EXERCISE BRIEF:
Please copy out the entries until you have copied the line that contains "equality-filtered select /", beginning with the first line.

(Stored items from a collection)

(** * Breast-cancer survival prediction: the prediction pipeline

    A shallow embedding of the two Python entry points of the repository,

    - [fast-api/main.py]: the pydantic model [PatientData] with its field
      validators, [to_model_dict], [predict_survival] and the [/predict]
      endpoint;
    - [linear-regression/predict_survival.py]: the same [predict_survival]
      function used by the command-line tool.

    Numbers.  A day estimate is a finite double in the program; every finite
    double is a rational, so estimates are of type [Q] and the comparisons
    of the risk stratification are the exact comparisons of [Q].  NaN and
    the infinities are outside this model, and so is the rounding error of
    the two divisions and of [round] at one and two decimals.

    Strings are byte strings; [upper] and [capitalize] act on the ASCII
    letters, which is all the validators ever compare against.  Python
    also maps a few letters outside ASCII onto ASCII capitals (the dotless
    i onto I); submissions with such letters are outside this model. *)

From Stdlib Require Import Ascii QArith Qround Lqa.
From stdpp Require Import gmap strings list fin_maps pretty.

Local Open Scope string_scope.

(** ** Python strings *)

Module PyStr.

Definition is_lower (c : ascii) : bool :=
  let n := nat_of_ascii c in Nat.leb 97 n && Nat.leb n 122.

Definition is_upper (c : ascii) : bool :=
  let n := nat_of_ascii c in Nat.leb 65 n && Nat.leb n 90.

Definition upper_char (c : ascii) : ascii :=
  if is_lower c then ascii_of_nat (nat_of_ascii c - 32) else c.
(** * Voice appointment assistant: session, identity and booking engine

    A shallow embedding of [backend/db.py], [backend/tools.py] and the
    parts of [backend/agent.py] that carry state: the persistent chat
    context and the start-up sequence of [entrypoint].

    The persistent store (Supabase) is an external service.  It is modelled
    as four tables, each a list of rows in insertion order, with the
    equality-filtered select / insert / update / delete operations that
    [db.py] issues against it. *)

From Stdlib Require Import String Ascii List Bool NArith ZArith Lia.
From Stdlib Require Import DecimalString QArith Lqa.
Import ListNotations.
Close Scope Q_scope.
Open Scope list_scope.
Open Scope string_scope.

Set Implicit Arguments.

(** ** Python values used by the code *)

(** The double-quote character, for the JSON payloads. *)
Definition dq : string := String (ascii_of_nat 34) EmptyString.

(** The line feed, for ["\n".join]. *)
Definition nl : string := String (ascii_of_nat 10) EmptyString.

(** [str(n)] for a Python int. *)
Definition str_int (z : Z) : string := NilZero.string_of_int (Z.to_int z).

(** [str(len(l))]. *)
Definition str_len {A} (l : list A) : string :=
  NilZero.string_of_uint (Nat.to_uint (length l)).

(** How an f-string renders a value that may be [None]. *)
Definition fmt (v : option string) : string :=
  match v with
  | Some s => s
  | None => "None"
  end.

(** Truthiness of an optional string: [None] and [""] are falsy. *)
Definition truthy (v : option string) : bool :=
  match v with
  | Some s => negb (s =? "")
  | None => false
  end.

(** [sep.join(l)]. *)
Fixpoint join (sep : string) (l : list string) : string :=
  match l with
  | [] => ""
  | [s] => s
  | s :: rest => s ++ sep ++ join sep rest
  end.

(** ** Rows of the four tables *)

(** Row ids are keys generated by the store.  The code only compares them
    for equality and prints them; they are kept as strings, which is how
    the tool layer receives them ([appointment_id: str]).  A generated key
    is a truthy value, and so is a row: where the code tests
    [if self.user_id] or [if not self._user], the only falsy value is
    [None]. *)
Definition Id := string.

SOLUTION TO THE EXERCISE:
(** * Breast-cancer survival prediction: the prediction pipeline

    A shallow embedding of the two Python entry points of the repository,

    - [fast-api/main.py]: the pydantic model [PatientData] with its field
      validators, [to_model_dict], [predict_survival] and the [/predict]
      endpoint;
    - [linear-regression/predict_survival.py]: the same [predict_survival]
      function used by the command-line tool.

    Numbers.  A day estimate is a finite double in the program; every finite
    double is a rational, so estimates are of type [Q] and the comparisons
    of the risk stratification are the exact comparisons of [Q].  NaN and
    the infinities are outside this model, and so is the rounding error of
    the two divisions and of [round] at one and two decimals.

    Strings are byte strings; [upper] and [capitalize] act on the ASCII
    letters, which is all the validators ever compare against.  Python
    also maps a few letters outside ASCII onto ASCII capitals (the dotless
    i onto I); submissions with such letters are outside this model. *)

From Stdlib Require Import Ascii QArith Qround Lqa.
From stdpp Require Import gmap strings list fin_maps pretty.

Local Open Scope string_scope.

(** ** Python strings *)

Module PyStr.

Definition is_lower (c : ascii) : bool :=
  let n := nat_of_ascii c in Nat.leb 97 n && Nat.leb n 122.

Definition is_upper (c : ascii) : bool :=
  let n := nat_of_ascii c in Nat.leb 65 n && Nat.leb n 90.

Definition upper_char (c : ascii) : ascii :=
  if is_lower c then ascii_of_nat (nat_of_ascii c - 32) else c.
(** * Voice appointment assistant: session, identity and booking engine

    A shallow embedding of [backend/db.py], [backend/tools.py] and the
    parts of [backend/agent.py] that carry state: the persistent chat
    context and the start-up sequence of [entrypoint].

    The persistent store (Supabase) is an external service.  It is modelled
    as four tables, each a list of rows in insertion order, with the
    equality-filtered select / insert / update / delete operations that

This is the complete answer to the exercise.